::: Source data :::

Lemma rewind_ok t pub pivot : tx_ok t pub pivot -> overwrite_oldest cfg = true -> (tx_first t <= tx_count t -> (tx_head t <=? start t (tx_first t)) = false) -> tx_ok (t <| tx_head := 0 |>) pub (tx_count t + 1).
Proof.
  intros H Ho Hc. pose proof H as [A1 A2 A3 A4 A5 A6 A7 A8 A9 A10 A11 A12 A13]. assert (Hp : pivot = tx_first t \/ tx_first t = tx_count t + 1).
  { destruct (Z.eq_dec (tx_first t) (tx_count t + 1)); [by right|]. left. specialize (Hc ltac:(lia)). destruct (Z.eq_dec pivot (tx_first t)); [done|]. pose proof (proj1 A9 (tx_first t) ltac:(lia)). lia. }
  split; cbn; try done; try lia; try congruence; [|split; intros s Hs; lia].
  destruct Hp as [Hp|Hp]; [|split; intros s Hs; lia]. rewrite <- Hp. apply (run_weaken t pivot (tx_count t + 1) 0 (tx_head t)); [exact A10 | lia | intros s Hs; apply A10; lia | lia].
Qed.
(** What [publish] answers: 0 and nothing changed, or the number of the message, now the last of those published. *)
Definition published t (pub : list (list Z)) (pivot : Z) msg (r : Z) t' (pivot' : Z) : Prop :=
  (r = 0 /\ t' = t /\ tx_ok t' pub pivot') \/ (r = tx_count t + 1 /\ tx_count t' = r /\ tx_ok t' (pub ++ [msg]) pivot' /\ tx_next_unsent t' = tx_next_unsent t).
(** [t1] is [t] with room made for [msg]. *)
Definition roomy t (pub : list (list Z)) msg t1 p1 : Prop := tx_ok t1 pub p1 /\ tx_count t1 = tx_count t /\ tx_next_unsent t1 = tx_next_unsent t /\ tx_count t1 + 1 - tx_first t1 < history_messages cfg /\ tx_head t1 + len msg <= history_bytes cfg.
Lemma store_published t pub pivot msg t1 p1 : message_ok msg -> tx_count t + 1 < 2 ^ 62 -> 0 < history_messages cfg -> roomy t pub msg t1 p1 -> 0 <= tx_count t -> (forall s, tx_first t1 <= s < p1 -> tx_head t1 + len msg <= start t1 s) ->
  published t pub pivot msg (tx_count (store cfg msg t1)) (store cfg msg t1) p1 /\ tx_count (store cfg msg t1) <> 0.
Proof.
  intros Hm Hc Hh (H1 & Ec & En & Hr & Hf) H0 Hs. destruct (store_ok t1 pub p1 msg H1 Hm ltac:(lia) Hh Hr Hf Hs) as [H2 Ec2]. split; [|lia]. right. split; [lia|]. split; [lia|]. split; [done|]. rewrite <- En. unfold store. by case_if.
Qed.
Lemma wrap_ok t pub msg t1 p1 : overwrite_oldest cfg = true -> tx_ok t1 pub p1 -> tx_count t1 = tx_count t -> tx_next_unsent t1 = tx_next_unsent t -> tx_count t1 + 1 - tx_first t1 < history_messages cfg -> len msg <= history_bytes cfg ->
  exists t2 p2, (if u64 (history_bytes cfg - tx_head t1) <? len msg then t ← evict_while (fun t => tx_head t <=? start t (tx_first t)) t1; Some (t <| tx_head := 0 |>) else Some t1) = Some t2 /\ roomy t pub msg t2 p2.
Proof.
  intros Eo H1 Ec1 En1 Hr1 Hl. unfold u64. rewrite Z.mod_small by (pose proof (tk_head _ _ _ H1); lia). destruct (Z.ltb_spec (history_bytes cfg - tx_head t1) (len msg)) as [Hw|Hw]; [|exists t1, p1; split; [done|]; split; [done|]; split; [done|]; split; [done | lia]].
  destruct (evict_while_ok (fun t => tx_head t <=? start t (tx_first t)) t1 pub p1 H1 Eo) as (t2 & p2 & -> & (f & e & Et & Hf) & H2 & _ & Hcnd). cbn [mbind option_bind]. pose proof (rewind_ok t2 pub p2 H2 Eo Hcnd) as H3.
  exists (t2 <| tx_head := 0 |>), (tx_count t2 + 1). split; [done|]. split; [exact H3|]. rewrite Et. cbn. split; [exact Ec1|]. split; [exact En1|]. lia.
Qed.
Lemma evict_full_ok t pub pivot : tx_ok t pub pivot -> overwrite_oldest cfg = true -> 0 < history_messages cfg -> let t1 := if history_messages cfg <=? tx_held t then evict_oldest t else t in
  exists p1, tx_ok t1 pub p1 /\ tx_count t1 = tx_count t /\ tx_next_unsent t1 = tx_next_unsent t /\ tx_count t1 + 1 - tx_first t1 < history_messages cfg.
Proof.
  intros H Eo Hh t1. pose proof (held_eq t pub pivot H) as Eh. pose proof (tk_held _ _ _ H) as Hth. unfold t1. destruct (Z.leb_spec (history_messages cfg) (tx_held t)) as [Hle|Hle]; [|exists pivot; split; [done|]; split; [done|]; split; [done | lia]].
  destruct (evict_ok t pub pivot H ltac:(lia) Eo) as [H1 Ef]. exists (Z.max pivot (tx_first t + 1)). split; [done|]. split; [done|]. split; [done|]. rewrite Ef. change (tx_count (evict_oldest t)) with (tx_count t). lia.
Qed.
Lemma clear_ahead_ok t pub msg t2 p2 : overwrite_oldest cfg = true -> roomy t pub msg t2 p2 -> exists t3 p3,
  evict_while (fun t => (tx_head t <=? start t (tx_first t)) && (start t (tx_first t) <? u64 (tx_head t + len msg))) t2 = Some t3 /\ roomy t pub msg t3 p3 /\ forall s, tx_first t3 <= s < p3 -> tx_head t3 + len msg <= start t3 s.
Proof.
  intros Eo (H2 & Ec2 & En2 & Hr2 & Hf2). destruct (evict_while_ok (fun t => (tx_head t <=? start t (tx_first t)) && (start t (tx_first t) <? u64 (tx_head t + len msg))) t2 pub p2 H2 Eo) as (t3 & p3 & E & (f & e & Et & Hf) & H3 & _ & Hcnd).
  assert (Ec3 : tx_count t3 = tx_count t2 /\ tx_head t3 = tx_head t2 /\ tx_next_unsent t3 = tx_next_unsent t2 /\ tx_first t3 = f) by (subst t3; done). destruct Ec3 as (Ec3 & Eh3 & En3 & Hf3). clear Et. exists t3, p3. split; [exact E|]. split; [split; [done|]; split; [congruence|]; split; [congruence | lia]|].
  intros s Hs. pose proof (tk_pivot _ _ _ H3) as Hpv. specialize (Hcnd ltac:(lia)). pose proof (tk_head _ _ _ H3) as Hhd. pose proof (len_nonneg msg). unfold u64 in Hcnd. rewrite (Z.mod_small (tx_head t3 + len msg)) in Hcnd by lia. pose proof (tk_old _ _ _ H3) as Hrun. pose proof (proj1 Hrun (tx_first t3) ltac:(lia)).
  enough (start t3 (tx_first t3) <= start t3 s) by lia. apply (run_mono t3 (tx_first t3) p3 _ _ Hrun); [|lia]. intros x Hx. destruct (tx_len t3 pub p3 x H3 ltac:(lia)) as (m & _ & _ & -> & _). apply len_nonneg.
Qed.
(** Everything published and still held is kept whole; nothing is held that was not published. *)
Lemma publish_ok t pub pivot msg : tx_ok t pub pivot -> message_ok msg -> tx_count t + 1 < 2 ^ 62 -> exists r t' pivot', publish cfg msg t = Some (r, t') /\
  published t pub pivot msg r t' pivot' /\ (overwrite_oldest cfg = true -> len msg <= history_bytes cfg -> 0 < history_messages cfg -> r <> 0).
Proof.
  intros H Hm Hc. unfold publish. pose proof (len_nonneg msg) as Hn. assert (H0 : 0 <= tx_count t) by (rewrite (tk_count _ _ _ H); lia).
  assert (Hno : published t pub pivot msg 0 t pivot) by (by left). destruct ((kMaxMessageLength <? len msg) || (history_bytes cfg <? len msg) || (history_messages cfg =? 0)) eqn:E0; [exists 0, t, pivot; split; [done|]; split; [done|]; destruct Hm; lia|].
  assert (Hh : 0 < history_messages cfg) by lia. assert (Hl : len msg <= history_bytes cfg) by lia. clear E0. destruct (overwrite_oldest cfg) eqn:Eo; cbn [negb].
  - destruct (evict_full_ok t pub pivot H Eo Hh) as (p1 & H1 & Ec1 & En1 & Hr1). set (t1 := if history_messages cfg <=? tx_held t then evict_oldest t else t) in *. clearbody t1.
    destruct (wrap_ok t pub msg t1 p1 Eo H1 Ec1 En1 Hr1 Hl) as (t2 & p2 & -> & H2). rewrite some_bind. destruct (clear_ahead_ok t pub msg t2 p2 Eo H2) as (t3 & p3 & -> & H3 & Hs). rewrite some_bind.
    destruct (store_published t pub pivot msg t3 p3 Hm Hc Hh H3 H0 Hs) as [Hp Hne]. exists (tx_count (store cfg msg t3)), (store cfg msg t3), p3. split; [reflexivity|]. split; [exact Hp | done].
  - assert (Eu : u64 (history_bytes cfg - tx_head t) = history_bytes cfg - tx_head t) by (unfold u64; apply Z.mod_small; pose proof (tk_head _ _ _ H); lia). rewrite Eu, (held_eq t pub pivot H). destruct (Z.leb_spec (history_messages cfg) (tx_count t + 1 - tx_first t)); cbn [orb]; [by exists 0, t, pivot|].
    destruct (Z.ltb_spec (history_bytes cfg - tx_head t) (len msg)); [by exists 0, t, pivot|]. destruct (store_published t pub pivot msg t pivot Hm Hc Hh) as [Hp Hne]; [split; [done|]; split; [done|]; split; [done | lia] | done | intros s Hs; rewrite (tk_plain _ _ _ H Eo) in Hs; lia|].
    exists (tx_count (store cfg msg t)), (store cfg msg t), pivot. split; [reflexivity|]. split; [exact Hp | done].
Qed.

:::

> What to do
Your answer should consist of each line above in which "Hrun" appears.

> Solution to the exercise
  intros s Hs. pose proof (tk_pivot _ _ _ H3) as Hpv. specialize (Hcnd ltac:(lia)). pose proof (tk_head _ _ _ H3) as Hhd. pose proof (len_nonneg msg). unfold u64 in Hcnd. rewrite (Z.mod_small (tx_head t3 + len msg)) in Hcnd by lia. pose proof (tk_old _ _ _ H3) as Hrun. pose proof (proj1 Hrun (tx_first t3) ltac:(lia)).
  enough (start t3 (tx_first t3) <= start t3 s) by lia. apply (run_mono t3 (tx_first t3) p3 _ _ Hrun); [|lia]. intros x Hx. destruct (tx_len t3 pub p3 x H3 ltac:(lia)) as (m & _ & _ & -> & _). apply len_nonneg.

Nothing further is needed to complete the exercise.